Williams HR Law LLP

Sick but Clicking: Disability Management and Working from Home While Sick

June 7, 2024

The rise of remote and hybrid work arrangements has introduced new challenges for employers, particularly with respect to managing work-from-home accommodation requests and handling situations where employees work from home while sick. As these situations are becoming increasingly common, employers must navigate the complexities of disability management and managing their workplace.

Work-from-Home Accommodation Requests

Employers are increasing receiving work-from-home accommodation requests from employees; however, employees’ medical documentation do not always support such a request.

When medical limitations do not require a work-from-home accommodation, employers do not need to permit the employee to work from home.

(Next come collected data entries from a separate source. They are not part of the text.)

(* ===== verification/ConfigStore.v ===== *)
(** config.db: the SQLite configuration store ([registry/sqlite_store.py]),
    each table a list of rows in rowid order.

    Every operation runs on its own connection inside [_op]: an exception
    closes the connection without a commit, so it leaves the database as it
    was.  [options] and [subresource_domains] are JSON columns; they are held
    as the value [json.dumps] was given. *)

From S2P Require Import Prelude Registry.

(** * Rows *)

Record OwnerRow := {
  o_id : string;
  o_name : string;
  o_email : option string;
  o_role : string;
  o_state : string;
  o_password_hash : option string;
  o_created_at : option string;
}.

Record SiteRow := {
  t_name : string;
  t_fetcher : string;
  t_domain : string;
  t_tier2_label : option string;
  t_subresource_domains : list string;
  t_parser_kind : string;
  t_parser_pix : option string;
  t_parser_card : option string;
  t_parser_availability : option string;
}.

Record ProductRow := { p_owner : string; p_key : string; p_name : option string }.

Record SourceRow := {
  s_id : string;
  s_owner : string;
  s_key : string;
  s_site : string;
  s_url : string;
}.

Record JobRow := {
  j_id : string;
  j_owner : string;
  j_name : string;
  j_kind : string;
  j_cron : string;
  j_timezone : string;
  j_template : string;
  j_options : list (string * pyval);
  j_enabled : Z;
  j_created_at : option string;
}.

Record LinkRow := { l_owner : string; l_job : string; l_source : string }.

Record ConfigDb := {
  owners : list OwnerRow;
  site_rows : list SiteRow;
  product_rows : list ProductRow;
  source_rows : list SourceRow;
  job_rows : list JobRow;
  link_rows : list LinkRow;
}.

Definition empty_config_db : ConfigDb :=
  {| owners := []; site_rows := []; product_rows := []; source_rows := [];
     job_rows := []; link_rows := [] |}.

#[export] Instance SourceRow_eq_dec : EqDecision SourceRow.
Proof. solve_decision. Defined.
#[export] Instance LinkRow_eq_dec : EqDecision LinkRow.
Proof. solve_decision. Defined.

Definition set_sites (l : list SiteRow) (db : ConfigDb) : ConfigDb :=
  {| owners := db.(owners); site_rows := l; product_rows := db.(product_rows);
     source_rows := db.(source_rows); job_rows := db.(job_rows);
     link_rows := db.(link_rows) |}.
Definition set_products (l : list ProductRow) (db : ConfigDb) : ConfigDb :=
  {| owners := db.(owners); site_rows := db.(site_rows); product_rows := l;
     source_rows := db.(source_rows); job_rows := db.(job_rows);
     link_rows := db.(link_rows) |}.
Definition set_sources (l : list SourceRow) (db : ConfigDb) : ConfigDb :=
  {| owners := db.(owners); site_rows := db.(site_rows);
     product_rows := db.(product_rows); source_rows := l;
     job_rows := db.(job_rows); link_rows := db.(link_rows) |}.
Definition set_jobs (l : list JobRow) (db : ConfigDb) : ConfigDb :=
  {| owners := db.(owners); site_rows := db.(site_rows);
     product_rows := db.(product_rows); source_rows := db.(source_rows);
     job_rows := l; link_rows := db.(link_rows) |}.
Definition set_links (l : list LinkRow) (db : ConfigDb) : ConfigDb :=
  {| owners := db.(owners); site_rows := db.(site_rows);
     product_rows := db.(product_rows); source_rows := db.(source_rows);
     job_rows := db.(job_rows); link_rows := l |}.
Definition set_owners (l : list OwnerRow) (db : ConfigDb) : ConfigDb :=
  {| owners := l; site_rows := db.(site_rows);
     product_rows := db.(product_rows); source_rows := db.(source_rows);
     job_rows := db.(job_rows); link_rows := db.(link_rows) |}.

(** * Conversions *)

Definition site_to_row (s : SiteConfig) : SiteRow :=
  {| t_name := s.(site_name); t_fetcher := s.(site_fetcher);
     t_domain := s.(site_domain); t_tier2_label := s.(tier2_label);
     t_subresource_domains := s.(subresource_domains);
     t_parser_kind := s.(site_parser).(spec_kind);
     t_parser_pix := s.(site_parser).(spec_pix);
     t_parser_card := s.(site_parser).(spec_card);
     t_parser_availability := s.(site_parser).(spec_availability) |}.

An employer is not required to provide the employee’s preferred accommodation, but the accommodation should comply with the employee’s limitations and permit the employee to meaningfully participate in the workplace where possible. Even where a work-from-home arrangement is recommended by the employee’s physician, another type of accommodation may be appropriate for the employee.

As such, it is best practice for employers to remain flexible in the accommodations offered and to consider what modifications can be made without simply permitting employees to work from home. Alternative types of accommodation might include:

  • Temporarily permitting the employee to work in a different or private space;
  • Modifying the employee’s responsibilities;
  • Modifying the employee’s work hours;
  • Staggering schedules;
  • Increasing rest periods; or
  • Creating a designated rest area within the workplace.

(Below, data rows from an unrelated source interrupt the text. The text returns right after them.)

(* ===== verification/DateTime.v ===== *)
(** The part of Python's [datetime] the program uses: UTC instants,
    [isoformat] and [fromisoformat], as CPython computes them.

    An instant is the number of microseconds since 0001-01-01T00:00:00 UTC;
    Python's range ends with the year 9999.  The stores compare timestamps as
    text, so what matters is that the textual order is the chronological
    one. *)

From S2P Require Import Prelude.

(** * The calendar *)

Definition is_leap (y : Z) : bool :=
  (y mod 4 =? 0) && (negb (y mod 100 =? 0) || (y mod 400 =? 0)).

Definition days_before_month_table (m : Z) : Z :=
  match m with
  | 2 => 31 | 3 => 59 | 4 => 90 | 5 => 120 | 6 => 151 | 7 => 181
  | 8 => 212 | 9 => 243 | 10 => 273 | 11 => 304 | 12 => 334 | _ => 0
  end.

Definition days_in_month_table (m : Z) : Z :=
  match m with
  | 2 => 28 | 4 | 6 | 9 | 11 => 30 | _ => 31
  end.

Definition days_in_month (y m : Z) : Z :=
  days_in_month_table m + (if (m =? 2) && is_leap y then 1 else 0).

Definition days_before_month (y m : Z) : Z :=
  days_before_month_table m + (if (2 <? m) && is_leap y then 1 else 0).

Definition days_before_year (y : Z) : Z :=
  let y := y - 1 in y * 365 + y / 4 - y / 100 + y / 400.

Definition ymd2ord (y m d : Z) : Z := days_before_year y + days_before_month y m + d.

(** Month and day of the [n]-th day of a year, from a first guess that is one
    month too far at most. *)
Definition month_day (leapyear : bool) (n : Z) : Z * Z :=
  let month := Z.shiftr (n + 50) 5 in
  let preceding := days_before_month_table month
                   + (if (2 <? month) && leapyear then 1 else 0) in
  if n <? preceding then
    (month - 1, n - (preceding - (days_in_month_table (month - 1)
                       + (if (month - 1 =? 2) && leapyear then 1 else 0))) + 1)
  else (month, n - preceding + 1).

Definition ord2ymd (n : Z) : Z * Z * Z :=
  let n := n - 1 in
  let n400 := n / 146097 in let n := n mod 146097 in
  let n100 := n / 36524 in let n := n mod 36524 in
  let n4 := n / 1461 in let n := n mod 1461 in
  let n1 := n / 365 in let n := n mod 365 in
  let year := n400 * 400 + 1 + n100 * 100 + n4 * 4 + n1 in
  if (n1 =? 4) || (n100 =? 4) then (year - 1, 12, 31)
  else
    let leapyear := (n1 =? 3) && (negb (n4 =? 24) || (n100 =? 3)) in
    let '(month, day) := month_day leapyear n in (year, month, day).

(** * Text *)

Definition digit (n : Z) : ascii := ascii_of_N (Z.to_N (48 + n)).

(** [f"{n:0wd}"] for [0 <= n < 10 ** w]. *)
Fixpoint pad (w : nat) (n : Z) : list ascii :=
  match w with
  | O => []
  | S w' => (pad w' (n / 10) ++ [digit (n mod 10)])%list
  end.

Definition US_PER_SECOND : Z := 1000000.
Definition US_PER_DAY : Z := 86400 * US_PER_SECOND.
Definition MAX_ORDINAL : Z := 3652059.

Definition valid_instant (t : Z) : Prop := 0 ≤ t < MAX_ORDINAL * US_PER_DAY.

(** The fields of an instant: year, month, day, hour, minute, second,
    microsecond. *)
Definition fields (t : Z) : list Z :=
  let '(y, m, d) := ord2ymd (t / US_PER_DAY + 1) in
  let secs := t mod US_PER_DAY / US_PER_SECOND in
  [y; m; d; secs / 3600; secs mod 3600 / 60; secs mod 60; t mod US_PER_SECOND].

Definition iso_fraction (us : Z) : list ascii :=
  if us =? 0 then [] else "."%char :: pad 6 us.

Definition iso_chars (t : Z) : list ascii :=
  match fields t with
  | [y; m; d; hh; mm; ss; us] =>
      (pad 4 y ++ "-"%char :: pad 2 m ++ "-"%char :: pad 2 d ++ "T"%char ::
       pad 2 hh ++ ":"%char :: pad 2 mm ++ ":"%char :: pad 2 ss ++
       iso_fraction us ++ chars "+00:00")%list
  | _ => []
  end.

(** [t.isoformat()] of an aware UTC datetime. *)
Definition isoformat (t : Z) : string := of_chars (iso_chars t).

(** ** Reading it back *)

Definition digit_value (c : ascii) : option Z :=
  let n := Z.of_N (N_of_ascii c) in
  if (48 <=? n) && (n <=? 57) then Some (n - 48) else None.

(** [w] digits off the front. *)
Fixpoint read_digits (w : nat) (acc : Z) (s : list ascii) : option (Z * list ascii) :=
  match w with
  | O => Some (acc, s)
  | S w' =>
      match s with
      | c :: s' => match digit_value c with
                   | Some v => read_digits w' (acc * 10 + v) s'
                   | None => None
                   end
      | [] => None
      end
  end.

Definition read_char (c : ascii) (s : list ascii) : option (list ascii) :=
  match s with
  | c' :: s' => if decide (c = c') then Some s' else None
  | [] => None
  end.

Definition check (b : bool) : option unit := if b then Some tt else None.

(** The offset, in minutes: [None] for a naive datetime. *)
Definition read_offset (s : list ascii) : option (option Z) :=
  match s with
  | [] => Some None
  | sign :: s' =>
      sgn ← (if decide (sign = "+"%char) then Some 1
             else if decide (sign = "-"%char) then Some (-1) else None);
      '(hh, s1) ← read_digits 2 0 s';
      s2 ← read_char ":"%char s1;
      '(mm, s3) ← read_digits 2 0 s2;
      _ ← check (bool_decide (s3 = []) && (hh <? 24) && (mm <? 60));
      Some (Some (sgn * (hh * 60 + mm)))
  end.

Definition read_fraction (s : list ascii) : option (Z * list ascii) :=
  match read_char "."%char s with
  | Some s' => read_digits 6 0 s'
  | None => Some (0, s)
  end.

Definition read_iso (s : list ascii) : option (Z * option Z) :=
  '(y, s) ← read_digits 4 0 s; s ← read_char "-"%char s;
  '(m, s) ← read_digits 2 0 s; s ← read_char "-"%char s;
  '(d, s) ← read_digits 2 0 s; s ← read_char "T"%char s;
  '(hh, s) ← read_digits 2 0 s; s ← read_char ":"%char s;
  '(mm, s) ← read_digits 2 0 s; s ← read_char ":"%char s;
  '(ss, s) ← read_digits 2 0 s;
  '(us, s) ← read_fraction s;
  offset ← read_offset s;
  _ ← check ((1 <=? y) && (1 <=? m) && (m <=? 12) && (1 <=? d) &&
             (d <=? days_in_month y m) && (hh <? 24) && (mm <? 60) && (ss <? 60));
  Some ((ymd2ord y m d - 1) * US_PER_DAY
        + (hh * 3600 + mm * 60 + ss) * US_PER_SECOND + us, offset).

(** [datetime.fromisoformat], on the texts [isoformat] produces, with or
    without an offset; a naive datetime is read as UTC, as [_parse_ts]
    does.  (The other ISO 8601 forms Python accepts are never stored.) *)
Definition parse_ts (s : string) : result Z :=
  match read_iso (chars s) with
  | Some (wall, Some offset) => Ok (wall - offset * 60 * US_PER_SECOND)
  | Some (wall, None) => Ok wall
  | None => raise ValueError "Invalid isoformat string"
  end.

Example iso_1 : isoformat 0 = "0001-01-01T00:00:00+00:00".
Proof. vm_compute. reflexivity. Qed.
Example iso_2 : isoformat (739682 * US_PER_DAY + 45296789001) = "2026-03-08T12:34:56.789001+00:00".
Proof. vm_compute. reflexivity. Qed.
Example iso_3 : parse_ts "2026-03-08T12:34:56.789001+00:00" = Ok (739682 * US_PER_DAY + 45296789001).
Proof. vm_compute. reflexivity. Qed.

(** * The calendar is a bijection *)

Definition valid_ymd (y m d : Z) : bool :=
  (1 <=? m) && (m <=? 12) && (1 <=? d) && (d <=? days_in_month y m).

Lemma valid_ymd_spec y m d :
  valid_ymd y m d = true ↔ 1 ≤ m ≤ 12 ∧ 1 ≤ d ≤ days_in_month y m.
Proof. unfold valid_ymd. rewrite !andb_true_iff, !Z.leb_le. tauto. Qed.

Lemma month_range m : 1 ≤ m ≤ 12 →
  m = 1 ∨ m = 2 ∨ m = 3 ∨ m = 4 ∨ m = 5 ∨ m = 6 ∨ m = 7 ∨ m = 8 ∨ m = 9 ∨ m = 10 ∨ m = 11 ∨ m = 12.
Proof. lia. Qed.

Ltac months H := destruct (month_range _ H) as
  [->|[->|[->|[->|[->|[->|[->|[->|[->|[->|[->| ->]]]]]]]]]]].

Section Calendar.

(** A year inside its 400-, 100- and 4-year cycles. *)
Lemma days_before_year_cycles n400 n100 n4 n1 :
  0 ≤ n100 ≤ 3 → 0 ≤ n4 ≤ 24 → 0 ≤ n1 ≤ 3 →
  days_before_year (n400 * 400 + 1 + n100 * 100 + n4 * 4 + n1)
  = n400 * 146097 + n100 * 36524 + n4 * 1461 + n1 * 365.
Proof.
  intros H100 H4 H1. unfold days_before_year.
  set (y := n400 * 400 + n100 * 100 + n4 * 4 + n1).
  replace (n400 * 400 + 1 + n100 * 100 + n4 * 4 + n1 - 1) with y by lia.
  rewrite <- (Z.div_unique y 4 (n400 * 100 + n100 * 25 + n4) n1) by lia.
  rewrite <- (Z.div_unique y 100 (n400 * 4 + n100) (n4 * 4 + n1)) by lia.
  rewrite <- (Z.div_unique y 400 n400 (n100 * 100 + n4 * 4 + n1)) by lia. lia.
Qed.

By consulting with the employee and by remaining flexible, employers can ensure the employee is properly accommodated and at the same time, demonstrate that remote work is not the only viable accommodation option.

Working from Home While Sick

More employees are working from home when they are too sick to attend work in person—the problem is that some employees are too unwell to really work but do not take a sick day.

Addressing these situations requires a nuanced, contextual assessment of factors relating to the workplace and the employee. Some important factors include the organization’s culture, the employer’s workplace policies regarding remote work, and the flexibility of the organization’s hybrid work model.  

Similarly, employers should consider the nature of the workplace, the employee’s position, and the employee’s limitations. Some roles and responsibilities require an in-person presence; therefore, working from home may not be feasible. Additionally, serious symptoms may necessitate taking a sick day if an employee cannot properly perform their responsibilities as required.

Employers should consider the above factors to ensure they find the right standard and response that works well for their organization and their employees.

Takeaways for Employers

For employers facing challenges with managing remote work requests, consider the following practices:

  1. Be Flexible: Employers should remain flexible when offering accommodations, as there are modifications that can be made to the workplace or to how an employee performs their work that should be considered. The more flexible an employer is, the more likely the employer is going to meet their procedural and substantive accommodation obligations while demonstrating to the employee that working from home is not the only valid option.
  2. Set Clear Rules: Employers should establish clear policies on how work should be performed when employees work from home and should set communication and task completion expectations. If employees are unable to meet these expectations while working at home sick, they might need to take a sick day.
  3. Properly Train Managers: Employers should ensure managers are trained to effectively oversee and connect with remote employees, as well as to manage their work consistently.

This blog is provided as an information service and summary of workplace legal issues.

This information is not intended as legal advice.